▶ [What is needed]
Print nothing but the lines below starting at the line that holds "(be_encode 4 v) = v." and ending at the line that holds "exists (mn + g mod (mx - mn + 1)).", including both, each exactly as written.
****************************************
(** A range entry whose bounds are reversed returns its error. *)
Lemma HistogramUInt32RangeEntry_reversed
  (o : HistogramUInt32RangeEntry.t) (g : Z) :
  HistogramUInt32RangeEntry.max o < HistogramUInt32RangeEntry.min o ->
  HistogramUInt32RangeEntry.GetValue o g
  = Err (ErrMaxSmallerThanMin (HistogramUInt32RangeEntry.max o)
           (HistogramUInt32RangeEntry.min o)).
Proof.
  intros Hlt. unfold HistogramUInt32RangeEntry.GetValue.
  destruct (Z.ltb_spec (HistogramUInt32RangeEntry.max o)
              (HistogramUInt32RangeEntry.min o)); [reflexivity | lia].
Qed.

(** A range entry over bounds of type uint32 that are in order and do not
    span the whole of uint32 returns, for every draw, the four big-endian
    bytes of a number of the range. *)
Lemma HistogramUInt32RangeEntry_in_range
  (o : HistogramUInt32RangeEntry.t) (g : Z) :
  0 <= HistogramUInt32RangeEntry.min o ->
  HistogramUInt32RangeEntry.min o <= HistogramUInt32RangeEntry.max o ->
  HistogramUInt32RangeEntry.max o <= MaxUint32 ->
  ~ (HistogramUInt32RangeEntry.min o = 0
     /\ HistogramUInt32RangeEntry.max o = MaxUint32) ->
  exists v,
    HistogramUInt32RangeEntry.min o <= v <= HistogramUInt32RangeEntry.max o
    /\ HistogramUInt32RangeEntry.GetValue o g = Ok (be_encode 4 v)
    /\ be_decode (be_encode 4 v) = v.
Proof.
  destruct o as [mn mx pr]. cbn [HistogramUInt32RangeEntry.min
                                   HistogramUInt32RangeEntry.max].
  intros H0 Hle Hmax Hnot.
  exists (mn + g mod (mx - mn + 1)).
  pose proof (Z.mod_pos_bound g (mx - mn + 1) ltac:(lia)) as Hmod.
  split; [lia |]. split.
  - unfold HistogramUInt32RangeEntry.GetValue.
    cbn [HistogramUInt32RangeEntry.min HistogramUInt32RangeEntry.max].
    destruct (Z.ltb_spec mx mn); [lia |].
    change (make 4) with (@Ok (list byte) [0; 0; 0; 0]). cbn [bind].
    rewrite (uint32_small (mx - mn)) by lia.
    rewrite (uint32_small (mx - mn + 1)) by (unfold MaxUint32 in *; lia).
    rewrite urem_Ok by lia. cbn [bind].
    rewrite uint32_small by lia. reflexivity.
  - rewrite be_decode_encode. apply Z.mod_small.
    unfold MaxUint32 in *. cbn. lia.
Qed.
****************************************
▶ [Solution below]
    /\ be_decode (be_encode 4 v) = v.
Proof.
  destruct o as [mn mx pr]. cbn [HistogramUInt32RangeEntry.min
                                   HistogramUInt32RangeEntry.max].
  intros H0 Hle Hmax Hnot.
  exists (mn + g mod (mx - mn + 1)).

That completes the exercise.